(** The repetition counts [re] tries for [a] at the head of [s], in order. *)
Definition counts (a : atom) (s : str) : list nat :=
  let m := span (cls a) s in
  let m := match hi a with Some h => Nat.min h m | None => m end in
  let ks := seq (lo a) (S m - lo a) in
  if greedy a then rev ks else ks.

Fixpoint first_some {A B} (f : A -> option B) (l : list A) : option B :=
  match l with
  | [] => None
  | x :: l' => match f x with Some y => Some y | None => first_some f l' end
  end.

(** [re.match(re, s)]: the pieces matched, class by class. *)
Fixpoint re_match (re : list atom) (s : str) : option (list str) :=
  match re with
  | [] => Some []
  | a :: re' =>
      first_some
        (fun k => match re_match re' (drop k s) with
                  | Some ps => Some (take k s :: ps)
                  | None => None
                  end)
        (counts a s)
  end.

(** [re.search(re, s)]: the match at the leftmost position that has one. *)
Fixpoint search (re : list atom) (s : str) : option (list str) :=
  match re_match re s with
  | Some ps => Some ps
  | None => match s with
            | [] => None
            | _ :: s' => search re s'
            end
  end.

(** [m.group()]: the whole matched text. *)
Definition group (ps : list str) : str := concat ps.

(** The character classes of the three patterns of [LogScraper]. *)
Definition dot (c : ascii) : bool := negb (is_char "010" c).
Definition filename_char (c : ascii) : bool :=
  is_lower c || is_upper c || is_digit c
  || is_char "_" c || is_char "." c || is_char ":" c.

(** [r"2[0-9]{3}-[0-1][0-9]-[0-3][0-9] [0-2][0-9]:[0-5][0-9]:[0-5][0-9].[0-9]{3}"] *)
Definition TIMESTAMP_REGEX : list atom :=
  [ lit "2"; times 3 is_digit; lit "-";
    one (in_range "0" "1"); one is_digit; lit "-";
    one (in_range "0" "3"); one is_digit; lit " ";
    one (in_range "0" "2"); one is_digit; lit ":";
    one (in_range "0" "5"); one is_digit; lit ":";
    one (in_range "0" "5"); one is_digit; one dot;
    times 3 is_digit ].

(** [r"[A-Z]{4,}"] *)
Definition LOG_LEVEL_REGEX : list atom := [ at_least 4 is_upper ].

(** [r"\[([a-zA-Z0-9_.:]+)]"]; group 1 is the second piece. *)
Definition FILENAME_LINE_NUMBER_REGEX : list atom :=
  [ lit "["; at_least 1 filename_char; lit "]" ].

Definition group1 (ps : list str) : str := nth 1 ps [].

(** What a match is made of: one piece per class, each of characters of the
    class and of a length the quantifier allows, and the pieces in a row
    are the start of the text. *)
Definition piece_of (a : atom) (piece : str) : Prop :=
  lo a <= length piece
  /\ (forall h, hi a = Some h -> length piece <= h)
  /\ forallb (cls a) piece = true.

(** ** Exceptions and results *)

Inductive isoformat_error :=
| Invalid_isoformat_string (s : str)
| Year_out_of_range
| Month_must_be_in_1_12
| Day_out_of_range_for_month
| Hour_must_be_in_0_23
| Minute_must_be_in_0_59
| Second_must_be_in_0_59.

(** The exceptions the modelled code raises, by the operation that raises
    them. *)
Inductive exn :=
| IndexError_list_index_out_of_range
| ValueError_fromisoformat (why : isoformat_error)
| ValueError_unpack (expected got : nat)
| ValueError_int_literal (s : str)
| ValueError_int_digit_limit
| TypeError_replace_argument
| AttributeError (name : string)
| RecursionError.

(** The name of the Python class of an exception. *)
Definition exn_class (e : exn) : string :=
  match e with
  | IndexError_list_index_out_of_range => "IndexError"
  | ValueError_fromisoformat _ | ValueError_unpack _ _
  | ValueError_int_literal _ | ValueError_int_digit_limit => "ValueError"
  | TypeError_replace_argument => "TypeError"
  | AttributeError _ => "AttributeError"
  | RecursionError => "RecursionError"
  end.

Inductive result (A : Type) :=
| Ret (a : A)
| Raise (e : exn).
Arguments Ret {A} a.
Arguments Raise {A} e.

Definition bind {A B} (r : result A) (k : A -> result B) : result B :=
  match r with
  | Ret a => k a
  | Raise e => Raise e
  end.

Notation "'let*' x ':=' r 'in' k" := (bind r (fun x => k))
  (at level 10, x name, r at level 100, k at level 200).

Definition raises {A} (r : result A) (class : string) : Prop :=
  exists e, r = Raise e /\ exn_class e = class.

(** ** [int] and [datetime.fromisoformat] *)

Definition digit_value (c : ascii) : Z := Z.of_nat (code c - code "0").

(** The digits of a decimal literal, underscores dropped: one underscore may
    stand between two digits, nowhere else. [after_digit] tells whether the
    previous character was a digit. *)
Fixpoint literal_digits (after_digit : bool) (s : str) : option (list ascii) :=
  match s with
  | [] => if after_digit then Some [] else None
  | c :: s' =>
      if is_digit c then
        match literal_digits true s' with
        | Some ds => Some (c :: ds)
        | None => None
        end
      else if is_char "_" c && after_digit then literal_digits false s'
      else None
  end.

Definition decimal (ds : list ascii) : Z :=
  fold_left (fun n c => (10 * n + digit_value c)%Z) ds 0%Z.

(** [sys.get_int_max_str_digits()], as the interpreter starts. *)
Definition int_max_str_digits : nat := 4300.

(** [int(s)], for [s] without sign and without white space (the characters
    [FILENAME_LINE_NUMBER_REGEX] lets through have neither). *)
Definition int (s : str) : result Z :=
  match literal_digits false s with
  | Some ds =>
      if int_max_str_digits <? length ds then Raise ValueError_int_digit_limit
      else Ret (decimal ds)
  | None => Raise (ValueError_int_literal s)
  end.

§ **Task item**
Output each line exactly, from the first line of the data down to the line that contains "(fun k => match", both included.

§ **Reply**
(** The repetition counts [re] tries for [a] at the head of [s], in order. *)
Definition counts (a : atom) (s : str) : list nat :=
  let m := span (cls a) s in
  let m := match hi a with Some h => Nat.min h m | None => m end in
  let ks := seq (lo a) (S m - lo a) in
  if greedy a then rev ks else ks.

Fixpoint first_some {A B} (f : A -> option B) (l : list A) : option B :=
  match l with
  | [] => None
  | x :: l' => match f x with Some y => Some y | None => first_some f l' end
  end.

(** [re.match(re, s)]: the pieces matched, class by class. *)
Fixpoint re_match (re : list atom) (s : str) : option (list str) :=
  match re with
  | [] => Some []
  | a :: re' =>
      first_some
        (fun k => match re_match re' (drop k s) with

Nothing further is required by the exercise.